1.2.2 Technical Background Required

To have a general understanding of this document, it requires the audience to have the general

technical background, which includes:

• Basic understanding of computer networks (OSI model and IP network).

• Basic concepts of routing protocols.

• Basic concepts of network management.


In order to understand all the details this document specifies, there are special knowledge

requirement for the audience:

• Router functionality.

• Software development.

• Network management applications.

1.2.3 Overview Sections

The following sections provide an overall understanding of the requirements on the

distributed prototype:

• Chapter 1 – Sections 1.3

• Chapter 2 – Sections 2.1, 2.2

1.2.4 Reader Specific sections

Listed below are the sections targeted to specific types of readers.

• For Engineers: All except Chapter 1.4

• For Business partners: Chapter 1, Chapter 2 (Section 2.1 and 2.2), and Chapter 5

1.3 Scope of the product Trends in the router market suggest a move from monolithic router architectures to a

decentralized and modular one. However, none of the current products provides a solution in

which control element and forwarding element reside in physically separated boxes. By doing

so, our distributed router offers one of the answers to provide the modularized router

architecture which brings scalability, flexibility and robustness. Having this flexible solution,

the cost to extend the network capacity will be reduced compared to current centralized

solution. This product is not intended to introduce new router hardware in the market, but it

aims to establish the framework for distributed router and provides some basic software

components for a router.


1.4 Business case for the product

1.4.1 The market View

The router market has been dominated by Cisco until 1994, when a new startup company

emerged, called Juniper; it somehow shook Cisco’s control, and took some of its market

share. Since then, both Cisco and Juniper, together have formed, the 95% of the router market

share, Cisco’s holdings were 70% whereas Juniper’s 26%. With time, new companies and

different technologies started to evolve, such as Huawei, Avici, Alcatel-Lucent, Vyattta and

many others all formed the “what was left from” Cisco and Juniper, the 5% of the market.

Yet, two of these companies could not be disregarded; Huawei and Vyatta.

Recently, Huawei was and still is stealing more market share and paving its way into the 5%

spot separately. Huawei, is currently dominating the Chinese and most of the Asian market

due to its lower price yet good quality solutions, and now it is expanding its shares into

Europe and North America. This leaves Cisco with a range of >65% market share, Juniper

with >25%, Huawei with >5% and the rest occupy the >7% of the market.

The other competitor is Vyatta founded in 2005 by Allan Leinwand, a former employee of

Cisco. Although the company is only two years old, it has changed the way routers are

marketed. With their open source router; they sell the hardware and software separately.

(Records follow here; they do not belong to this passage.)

(** The three results of a run. *)
Lemma runBlacklightQueue_result blacklight s :
  match fst (runBlacklightQueue formatJobForBlacklight env blacklight s) with
  | Returned (ResultError error) =>
      error = "Active session already exists. Complete it first."
  | Returned (ResultMessage msg) => msg = "Queue is empty"
  | Returned (ResultSession _) | Thrown _ => True
  end.
Proof.
  unfold runBlacklightQueue.
  destruct (negb (blacklight_configured blacklight)); [exact I|].
  destruct blacklight as [cfg|]; [|exact I].
  unfold mbind, M_bind, bind.
  destruct (checkActiveSession _ _ _ s) as [[sessionCheck|e] s1]; [|exact I].
  assert (Hnext :
    match fst (match getNextRoleLocation env (cfg_apiUrl cfg) (cfg_apiKey cfg) s1 with
               | (Returned queueItem, s2) =>
                   match queueItem with
                   | BodyNull => mret (ResultMessage "Queue is empty")
                   | BodyQueueItem q =>
                       run_queue_item formatJobForBlacklight env
                                      (cfg_apiUrl cfg) (cfg_apiKey cfg) q
                   | _ => throw (mkError
                            "Cannot read properties of undefined (reading 'name')")
                   end s2
               | (Thrown e, s2) => (Thrown e, s2)
               end) with
    | Returned (ResultError error) =>
        error = "Active session already exists. Complete it first."
    | Returned (ResultMessage msg) => msg = "Queue is empty"
    | Returned (ResultSession _) | Thrown _ => True
    end).
  { destruct (getNextRoleLocation _ _ _ s1) as [[queueItem|e] s2]; [|exact I].
    destruct queueItem as [| |? ?|q|?|?|?|?]; try exact I; try reflexivity.
    pose proof (run_queue_item_result (cfg_apiUrl cfg) (cfg_apiKey cfg) q s2) as Hq.
    destruct (fst (run_queue_item _ _ _ _ q s2)) as [[| |]|]; auto; contradiction. }
  destruct sessionCheck as [| |[|] [| |si]|?|?|?|?|?]; try exact Hnext; try exact I.
  reflexivity.
Qed.

(** X10. POST /scrape-queue always answers, with one of three replies:
    500 with the error's message when the run threw; 409 with the
    active-session error when the run returned it; 200 otherwise, with
    the message "Queue is empty" or with the session results. *)
Theorem scrape_queue_replies blacklight s :
  exists reply,
    post_scrape_queue formatJobForBlacklight env blacklight s
    = (Returned reply, snd (runBlacklightQueue formatJobForBlacklight env blacklight s)) /\
    match fst (runBlacklightQueue formatJobForBlacklight env blacklight s) with
    | Thrown error => reply = mkReply 500 false (Some (message error)) None None
    | Returned (ResultError _) =>
        reply = mkReply 409 false
                  (Some "Active session already exists. Complete it first.") None None
    | Returned (ResultMessage _) =>
        reply = mkReply 200 true None (Some "Queue is empty") None
    | Returned (ResultSession results) =>
        reply = mkReply 200 true None (Some "Blacklight queue workflow completed")
                        (Some (ResultSession results))
    end.
Proof.
  pose proof (runBlacklightQueue_result blacklight s) as Hresult.
  unfold post_scrape_queue, mbind, M_bind, bind, settle.
  destruct (runBlacklightQueue formatJobForBlacklight env blacklight s)
    as [[[error|msg|results]|error] s1]; cbn in Hresult |- *.
  - subst error. eexists. split; reflexivity.
  - subst msg. eexists. split; reflexivity.
  - eexists. split; reflexivity.
  - eexists. split; reflexivity.
Qed.

Variable cfg : BlacklightConfig.
(** C3, amended: along a history of [StoreLog], [StoreLogs] and
    [DeleteRange] calls on a new store whose indices are below 2^63, in
    which no call stores an index twice or an index that is present, with
    entries that survive the codec, every call succeeds and afterwards
    [GetLog i], for [i] below 2^63, returns exactly the entry the log holds
    at [i], and [raft.ErrLogNotFound] when it holds none.  In particular,
    without deletions [GetLog] returns every entry that was stored, at its
    index, and whatever the history [GetLog i] is [raft.ErrLogNotFound] for
    an index below 2^63 that no call stored. *)
Theorem GetLog_returns_stored_entry `{Codec} (h : list call) (c0 : Conn) :
  healthy c0 → logs (tables c0) = ∅ →
  (∀ k, k ∈ h → accepted k) →
  unique_indices h ∅ →
  (∀ k l, k ∈ h → l ∈ entries k → round_trips l) →
  ∃ c, do_calls h c0 = (OK tt, c) ∧
       (∀ i, 0 ≤ i < 2 ^ 63 →
             (GetLog i c).1 = match log_of h !! i with
                              | Some l => OK l
                              | None => Err ErrLogNotFound
                              end) ∧
       (stores_only h →
        ∀ k l, k ∈ h → l ∈ entries k → (GetLog (Index l) c).1 = OK l) ∧
       (∀ i, 0 ≤ i < 2 ^ 63 →
             (∀ k l, k ∈ h → l ∈ entries k → Index l ≠ i) →
             (GetLog i c).1 = Err ErrLogNotFound).
Proof.
  intros Hc0 Hempty Hacc Hu Hrt.
  destruct (do_calls_represents h ∅ c0) as (c & Hrun & Hc & Hm); try done.
  { by apply represents_empty. }
  assert (∀ i, i < 2 ^ 63 →
               (GetLog i c).1 = match log_of h !! i with
                                | Some l => OK l
                                | None => Err ErrLogNotFound
                                end) as Hget
    by (intros i Hi; by apply GetLog_represents).
  exists c. split; [done|]. split; [|split].
  - intros i [_ Hi]. by apply Hget.
  - intros Hs k l Hk Hl.
    assert (Index l < 2 ^ 63) as Hlt.
    { specialize (Hacc k Hk). specialize (Hs k Hk).
      destruct k; try done; by apply Hacc. }
    rewrite Hget by done. unfold log_of.
    by rewrite (log_of_stored h ∅ k l).
  - intros i [_ Hi] Hne. rewrite Hget by done. unfold log_of.
    by rewrite log_of_never_stored.
Qed.

(** C3, as stated, fails above the range of the column: [GetLog] of the
    index 2^63, which was never stored, fails with the error of the refused
    argument, not with [raft.ErrLogNotFound]; and after [StoreLog] of an
    entry with that index, which returns nil, [GetLog] does not return the
    entry. *)
Lemma GetLog_high_index_not_LogNotFound :
  (@GetLog layout_codec (2 ^ 63) (new_store [])).1 = Err ErrHighBit ∧
  ErrHighBit ≠ ErrLogNotFound ∧
  (@StoreLog layout_codec (createRaftLog (2 ^ 63) "log") (new_store [])).1
    = OK tt ∧
  (@GetLog layout_codec (2 ^ 63)
     (@StoreLog layout_codec (createRaftLog (2 ^ 63) "log")
        (new_store [])).2).1 = Err ErrHighBit.
Proof. vm_compute. repeat split. discriminate. Qed.

(** C4: on a working engine [DeleteRange min max], with bounds that are
    [uint64] values below 2^63, succeeds; afterwards [GetLog] fails with
    [raft.ErrLogNotFound] at every index of the closed interval and answers
    as before at every index below [min] or above [max]. *)
Theorem DeleteRange_removes_exactly `{Codec} (min max : Z) (c : Conn) :
  healthy c → 0 ≤ min < 2 ^ 63 → 0 ≤ max < 2 ^ 63 →
  ∃ c', DeleteRange min max c = (OK tt, c') ∧
        ∀ i, (min ≤ i ∧ i ≤ max → (GetLog i c').1 = Err ErrLogNotFound) ∧
             (i < min ∨ max < i → (GetLog i c').1 = (GetLog i c).1).
Proof.
  intros Hc [_ Hmin] [_ Hmax].
  destruct (DeleteRange_healthy min max c Hc Hmin Hmax)
    as (c' & Hr & Ht & _ & Hc').
  exists c'. split; [done|]. intros i.
  destruct (decide (i < 2 ^ 63)) as [Hi|Hi].
  - destruct (GetLog_healthy i c' Hc' Hi) as (c1 & -> & _).
    destruct (GetLog_healthy i c Hc Hi) as (c2 & -> & _).
    rewrite Ht. simpl. split.
    + intros Hin. rewrite map_lookup_filter_None_2; [done|].
      right. intros b _. simpl. tauto.
    + intros Hout. destruct (logs (tables c) !! i) as [b|] eqn:Hb.
      * rewrite (map_lookup_filter_Some_2 _ _ _ b); [done..|]. simpl. lia.
      * rewrite map_lookup_filter_None_2; [done|by left].
  - split; [lia|]. intros _.
    by rewrite (GetLog_refused i c' Hc' Hi), (GetLog_refused i c Hc Hi).
Qed.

Vyatta introduced a different routing technology to the market by introducing the open source

concept into the routers’ world.

Basically, we can say that the routers’ market is divided into 3 categories: proprietary

technologies, low cost technologies and open source technologies.

1.4.2 Product Justification

Changes in telecommunication industry are a way of life to keep pace. Due to the rapid

technological growth in information technology field, it is no longer a rare sight for telecom

companies, service providers and/or carriers, to have dynamic changes of their infrastructure

to provide a new communication services. Under this circumstance, those providers and

carriers have been under the increasing pressure to deliver the services on time.


The challenges of the current operators are providing new attractive services, reducing the

operational cost, constantly upgrading their network to meet current and future consumer

demands, and keeping up with or lead the technological trends within their budget.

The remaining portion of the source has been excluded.